Configuring Space Partitions for Multi-Tenant Time-Series
Choosing number_partitions for a multi-tenant hypertable is a sizing decision, not a guess: the count must match your parallel write and I/O capacity, never your tenant count, because space partitioning hashes tenant_id into a small fixed set of chunks so writes fan out, tenant-scoped reads prune, and compression and retention operate on tenant-aligned units. This page gives you a deterministic way to pick that number, a worked IoT example, the edge cases that break the rule, and the exact catalog queries that confirm the setting took effect. It sits under Space Partitioning for Multi-Tenant IoT and assumes you have already decided that a second partitioning dimension is warranted.

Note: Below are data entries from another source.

(** Growing: the buffered bytes move to a larger buffer, the old one is
    released; without a buffer nothing changes. *)
Lemma grow_spec x O d need :
  live x O d → need <= max (rd x) → 0 <= need →
  ∃ y e d', grow x need = Some (y, e) ∧ live y O d' ∧ frame x y O ∧ moved x y ∧
    buffered y d' = buffered x d ∧ Len y = Len x ∧
    (e = None → need <= len d' ∧ len d < len d' ∧ r (rd y) = 0) ∧
    (e = None ∨ (e = Some ErrTooLarge ∧ max (rd x) <= len d) ∨ e = Some ErrNoBuffer).
Proof.
  intros Hl Hneed H0. pose proof Hl as [Hd Hdata Hloc Hown Hrw Hw Hsz He Hi].
  unfold grow. rewrite Hdata. simpl.
  pose proof (Capacity_ge (Z.max need (len d + 1))) as Hcap.
  set (size := Z.min _ _). destruct (Z.leb_spec size (len d)) as [Hle|Hgt].
  { exists x, (Some ErrTooLarge), d. split_and!; try done. right. left. split; [done|lia]. }
  destruct (bp_get_law (pool x) _ size (default None (head (choices x))) Hown)
    as (p & b & Hg & Hk & Hb); [lia|].
  unfold pool_Get. rewrite Hg. simpl. destruct b as [a|].
  2: { eexists _, _, d. split; [done|].
       assert (get_data (mkWorld (rd x) p (tail (choices x)) (got x)) = Some d) as Hdata'.
       { unfold get_data in *. simpl. destruct Hloc as [[_ E1]|(a & Hb' & Hl' & _)]; [by rewrite E1 in *|].
         rewrite Hl' in *. rewrite <- Hdata. apply Hk. unfold big_set. rewrite Hb'. set_solver. }
       split_and!; try done; [|auto].
       split; try done. intros c Hc. apply Hk. set_solver. }
  destruct Hb as (Ha & Hown1 & bB & HbB & HlenB). change (Z.of_nat (length bB)) with (len bB) in HlenB.
  rewrite part_all by done. fold (buffered x d). simpl. rewrite HbB. simpl.
  pose proof (len_buffered x O d Hl) as Hlb. unfold Len in Hlb.
  set (seg := buffered x d) in *.
  destruct (bp_write_law p _ a bB (copy bB seg) Hown1) as (Hown2 & Hb2 & Hk2);
    [set_solver|done|apply length_copy|].
  set (x3 := set_rw _ _ _).
  destruct (release_old x3 O a) as (p4 & Hr4 & Hown4 & Hk4); [done|done| |].
  { intros b Hbb. destruct Hloc as [[E1 _]|(b' & E1 & _ & ?)]; simpl in Hbb; congruence. }
  change (big (rd x)) with (big (rd x3)). rewrite Hr4. simpl.
  assert (bp_bytes p4 a = Some (copy bB seg)) as Hb4 by (rewrite Hk4; [done|set_solver]).
  eexists _, None, (copy bB seg). split; [done|].
  assert (Z.min (len bB) (len seg) = len seg) as Emin by lia.
  split_and!; try done.
  - split; simpl; rewrite ?Emin, ?len_copy; try done; try lia. right. exists a.
    split_and!; [done..|]. set_solver.
  - split; [done..|]. simpl. intros c Hc. rewrite Hk4 by set_solver. simpl.
    rewrite Hk2 by set_solver. apply Hk. set_solver.
  - unfold buffered. simpl. rewrite Emin. apply part_copy. lia.
  - unfold Len. simpl. lia.
  - intros _. rewrite len_copy. simpl. lia.
  - by left.
Qed.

Input Profiling: What to Measure First
The partition count is derived from hardware and workload facts, not from how many customers you have. Gather these before touching DDL:
- Parallel I/O channels — the number of independent devices the table’s tablespace spans (NVMe namespaces, RAID members, or EBS volumes). This is the ceiling on useful write fan-out.
- Concurrent write workers — how many ingestion connections insert into distinct tenants at the same peak second (gateway consumers, Kafka sink workers, batch loaders).
- Peak tenant concurrency on read — how many tenants issue dashboards simultaneously; this sets how much pruning benefit you actually harvest.
- Tenant cardinality and skew — total tenants and the ratio of the busiest tenant’s row rate to the median. Hash partitioning cannot rescue a single whale tenant.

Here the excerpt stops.